— About this exercise —
Among the entries below, only the lines starting at the one with "(* contents of" and ending at the one with "Definition fresh_world : world", both included, are to be printed exactly.
━━━━━ Dataset
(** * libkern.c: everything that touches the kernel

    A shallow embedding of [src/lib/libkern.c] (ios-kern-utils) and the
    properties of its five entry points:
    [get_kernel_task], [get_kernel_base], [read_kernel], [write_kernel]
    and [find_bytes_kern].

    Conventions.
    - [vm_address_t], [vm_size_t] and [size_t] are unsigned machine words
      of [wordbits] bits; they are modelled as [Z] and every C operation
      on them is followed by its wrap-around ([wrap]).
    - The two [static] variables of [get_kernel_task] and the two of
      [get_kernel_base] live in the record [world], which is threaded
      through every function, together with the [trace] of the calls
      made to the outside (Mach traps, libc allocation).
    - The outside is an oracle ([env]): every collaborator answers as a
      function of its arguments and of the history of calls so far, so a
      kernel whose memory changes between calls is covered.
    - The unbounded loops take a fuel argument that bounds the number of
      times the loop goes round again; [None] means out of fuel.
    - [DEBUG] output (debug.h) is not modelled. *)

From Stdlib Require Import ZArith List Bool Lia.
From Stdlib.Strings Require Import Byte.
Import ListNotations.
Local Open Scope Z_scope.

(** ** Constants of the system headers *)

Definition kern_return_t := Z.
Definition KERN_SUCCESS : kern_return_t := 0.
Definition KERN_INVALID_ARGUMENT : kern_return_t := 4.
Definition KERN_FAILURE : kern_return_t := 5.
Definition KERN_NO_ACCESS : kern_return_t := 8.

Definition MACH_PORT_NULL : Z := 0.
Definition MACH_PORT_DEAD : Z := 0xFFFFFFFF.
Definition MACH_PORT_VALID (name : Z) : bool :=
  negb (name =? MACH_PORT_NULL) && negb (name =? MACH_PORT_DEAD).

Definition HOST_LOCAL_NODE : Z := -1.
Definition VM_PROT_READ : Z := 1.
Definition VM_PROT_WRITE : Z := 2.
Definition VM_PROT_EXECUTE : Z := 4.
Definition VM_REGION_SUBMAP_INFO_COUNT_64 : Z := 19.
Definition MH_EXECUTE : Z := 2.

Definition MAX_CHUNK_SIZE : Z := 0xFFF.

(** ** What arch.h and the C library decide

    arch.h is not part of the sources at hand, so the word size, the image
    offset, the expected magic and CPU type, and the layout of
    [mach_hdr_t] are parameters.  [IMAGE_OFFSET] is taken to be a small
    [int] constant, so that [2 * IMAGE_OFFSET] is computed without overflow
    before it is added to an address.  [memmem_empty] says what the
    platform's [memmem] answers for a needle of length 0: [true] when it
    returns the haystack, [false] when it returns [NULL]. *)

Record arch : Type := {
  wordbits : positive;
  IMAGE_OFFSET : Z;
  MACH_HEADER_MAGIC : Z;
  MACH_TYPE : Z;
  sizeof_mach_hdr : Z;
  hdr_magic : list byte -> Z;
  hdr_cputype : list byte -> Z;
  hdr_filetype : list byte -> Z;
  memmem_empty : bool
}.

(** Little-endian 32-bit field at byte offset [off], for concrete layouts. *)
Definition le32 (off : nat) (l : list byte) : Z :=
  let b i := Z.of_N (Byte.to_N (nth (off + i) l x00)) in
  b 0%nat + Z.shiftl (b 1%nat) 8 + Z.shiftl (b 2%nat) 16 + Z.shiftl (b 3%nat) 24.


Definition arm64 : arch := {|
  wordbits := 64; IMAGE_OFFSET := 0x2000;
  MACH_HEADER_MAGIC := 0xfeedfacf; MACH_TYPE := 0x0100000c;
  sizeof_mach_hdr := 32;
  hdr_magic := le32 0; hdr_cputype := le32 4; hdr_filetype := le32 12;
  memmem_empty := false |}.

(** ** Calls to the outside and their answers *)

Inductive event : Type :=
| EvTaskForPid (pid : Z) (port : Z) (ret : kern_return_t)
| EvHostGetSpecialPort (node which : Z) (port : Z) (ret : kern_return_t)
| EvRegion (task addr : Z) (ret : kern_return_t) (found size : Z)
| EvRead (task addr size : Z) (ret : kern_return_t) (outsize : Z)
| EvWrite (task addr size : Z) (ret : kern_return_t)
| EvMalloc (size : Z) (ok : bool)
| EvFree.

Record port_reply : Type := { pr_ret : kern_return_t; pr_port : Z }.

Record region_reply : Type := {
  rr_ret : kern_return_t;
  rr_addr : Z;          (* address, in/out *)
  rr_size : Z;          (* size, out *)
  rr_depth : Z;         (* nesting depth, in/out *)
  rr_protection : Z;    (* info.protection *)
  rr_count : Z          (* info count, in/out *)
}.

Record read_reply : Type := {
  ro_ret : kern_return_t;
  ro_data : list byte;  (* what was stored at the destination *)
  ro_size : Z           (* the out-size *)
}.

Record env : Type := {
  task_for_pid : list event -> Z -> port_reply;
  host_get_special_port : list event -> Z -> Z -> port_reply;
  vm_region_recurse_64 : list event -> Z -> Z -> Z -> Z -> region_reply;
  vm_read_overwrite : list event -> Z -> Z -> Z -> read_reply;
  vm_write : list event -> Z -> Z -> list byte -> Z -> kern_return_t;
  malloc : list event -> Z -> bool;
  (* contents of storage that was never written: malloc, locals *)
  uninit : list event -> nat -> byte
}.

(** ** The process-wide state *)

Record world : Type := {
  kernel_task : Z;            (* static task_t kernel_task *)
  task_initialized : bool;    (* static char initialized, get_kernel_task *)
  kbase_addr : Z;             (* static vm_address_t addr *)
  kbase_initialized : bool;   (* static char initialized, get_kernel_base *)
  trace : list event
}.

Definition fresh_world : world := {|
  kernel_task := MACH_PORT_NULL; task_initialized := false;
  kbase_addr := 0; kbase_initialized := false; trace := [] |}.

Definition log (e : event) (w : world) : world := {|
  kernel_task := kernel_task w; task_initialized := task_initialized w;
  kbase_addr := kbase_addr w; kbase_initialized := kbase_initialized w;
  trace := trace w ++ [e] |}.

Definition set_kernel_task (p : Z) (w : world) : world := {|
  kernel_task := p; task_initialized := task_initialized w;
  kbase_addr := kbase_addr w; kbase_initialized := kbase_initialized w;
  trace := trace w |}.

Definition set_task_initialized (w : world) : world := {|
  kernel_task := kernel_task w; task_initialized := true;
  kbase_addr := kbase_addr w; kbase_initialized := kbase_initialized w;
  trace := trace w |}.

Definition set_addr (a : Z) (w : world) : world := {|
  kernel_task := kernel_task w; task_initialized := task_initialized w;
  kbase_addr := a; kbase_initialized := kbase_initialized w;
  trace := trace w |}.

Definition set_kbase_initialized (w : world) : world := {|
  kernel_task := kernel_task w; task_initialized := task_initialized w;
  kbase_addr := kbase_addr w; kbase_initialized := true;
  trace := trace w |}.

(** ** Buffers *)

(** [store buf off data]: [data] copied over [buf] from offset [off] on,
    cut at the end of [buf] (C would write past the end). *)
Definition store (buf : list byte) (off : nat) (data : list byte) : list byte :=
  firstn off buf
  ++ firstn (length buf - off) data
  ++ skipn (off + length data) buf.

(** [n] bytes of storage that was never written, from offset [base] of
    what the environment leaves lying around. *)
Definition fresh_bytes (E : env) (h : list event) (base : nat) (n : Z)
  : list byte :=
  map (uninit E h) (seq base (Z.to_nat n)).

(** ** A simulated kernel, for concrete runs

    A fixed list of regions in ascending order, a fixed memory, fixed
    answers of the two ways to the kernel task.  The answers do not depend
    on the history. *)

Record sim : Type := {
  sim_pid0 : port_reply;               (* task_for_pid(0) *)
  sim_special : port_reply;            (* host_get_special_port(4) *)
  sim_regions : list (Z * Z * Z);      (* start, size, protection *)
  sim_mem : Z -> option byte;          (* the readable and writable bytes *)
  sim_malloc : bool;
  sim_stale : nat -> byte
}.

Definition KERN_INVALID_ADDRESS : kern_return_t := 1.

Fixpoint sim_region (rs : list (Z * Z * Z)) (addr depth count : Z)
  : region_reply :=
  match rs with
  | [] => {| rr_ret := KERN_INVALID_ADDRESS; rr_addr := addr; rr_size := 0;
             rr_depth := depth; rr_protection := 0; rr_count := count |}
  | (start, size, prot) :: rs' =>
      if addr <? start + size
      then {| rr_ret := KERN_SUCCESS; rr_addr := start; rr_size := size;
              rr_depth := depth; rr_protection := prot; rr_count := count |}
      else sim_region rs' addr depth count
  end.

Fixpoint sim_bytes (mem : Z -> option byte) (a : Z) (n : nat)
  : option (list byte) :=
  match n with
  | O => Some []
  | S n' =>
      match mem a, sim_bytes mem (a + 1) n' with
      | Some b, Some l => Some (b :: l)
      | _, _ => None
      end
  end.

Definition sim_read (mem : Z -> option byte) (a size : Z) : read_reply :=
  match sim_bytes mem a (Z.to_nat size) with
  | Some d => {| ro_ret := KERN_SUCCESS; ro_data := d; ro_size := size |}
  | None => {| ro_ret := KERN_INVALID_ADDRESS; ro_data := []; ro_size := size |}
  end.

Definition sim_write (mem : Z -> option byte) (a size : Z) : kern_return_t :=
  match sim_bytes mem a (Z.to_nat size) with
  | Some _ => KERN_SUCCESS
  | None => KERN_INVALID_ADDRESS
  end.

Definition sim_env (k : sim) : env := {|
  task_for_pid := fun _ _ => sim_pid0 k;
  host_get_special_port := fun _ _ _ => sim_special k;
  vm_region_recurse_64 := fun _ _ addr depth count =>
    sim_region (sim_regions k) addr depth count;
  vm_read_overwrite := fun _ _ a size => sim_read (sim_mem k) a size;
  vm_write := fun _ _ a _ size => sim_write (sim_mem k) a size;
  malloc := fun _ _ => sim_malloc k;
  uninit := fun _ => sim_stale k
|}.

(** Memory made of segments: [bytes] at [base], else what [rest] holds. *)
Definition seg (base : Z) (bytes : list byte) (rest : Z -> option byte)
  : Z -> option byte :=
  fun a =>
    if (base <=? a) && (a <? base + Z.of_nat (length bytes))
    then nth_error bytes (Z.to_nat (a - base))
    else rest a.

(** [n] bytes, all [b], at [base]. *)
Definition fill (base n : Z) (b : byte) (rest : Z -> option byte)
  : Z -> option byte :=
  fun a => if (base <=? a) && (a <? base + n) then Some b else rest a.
━━━━━━━━━━
— Result for this task —
  (* contents of storage that was never written: malloc, locals *)
  uninit : list event -> nat -> byte
}.

(** ** The process-wide state *)

Record world : Type := {
  kernel_task : Z;            (* static task_t kernel_task *)
  task_initialized : bool;    (* static char initialized, get_kernel_task *)
  kbase_addr : Z;             (* static vm_address_t addr *)
  kbase_initialized : bool;   (* static char initialized, get_kernel_base *)
  trace : list event
}.

Definition fresh_world : world := {|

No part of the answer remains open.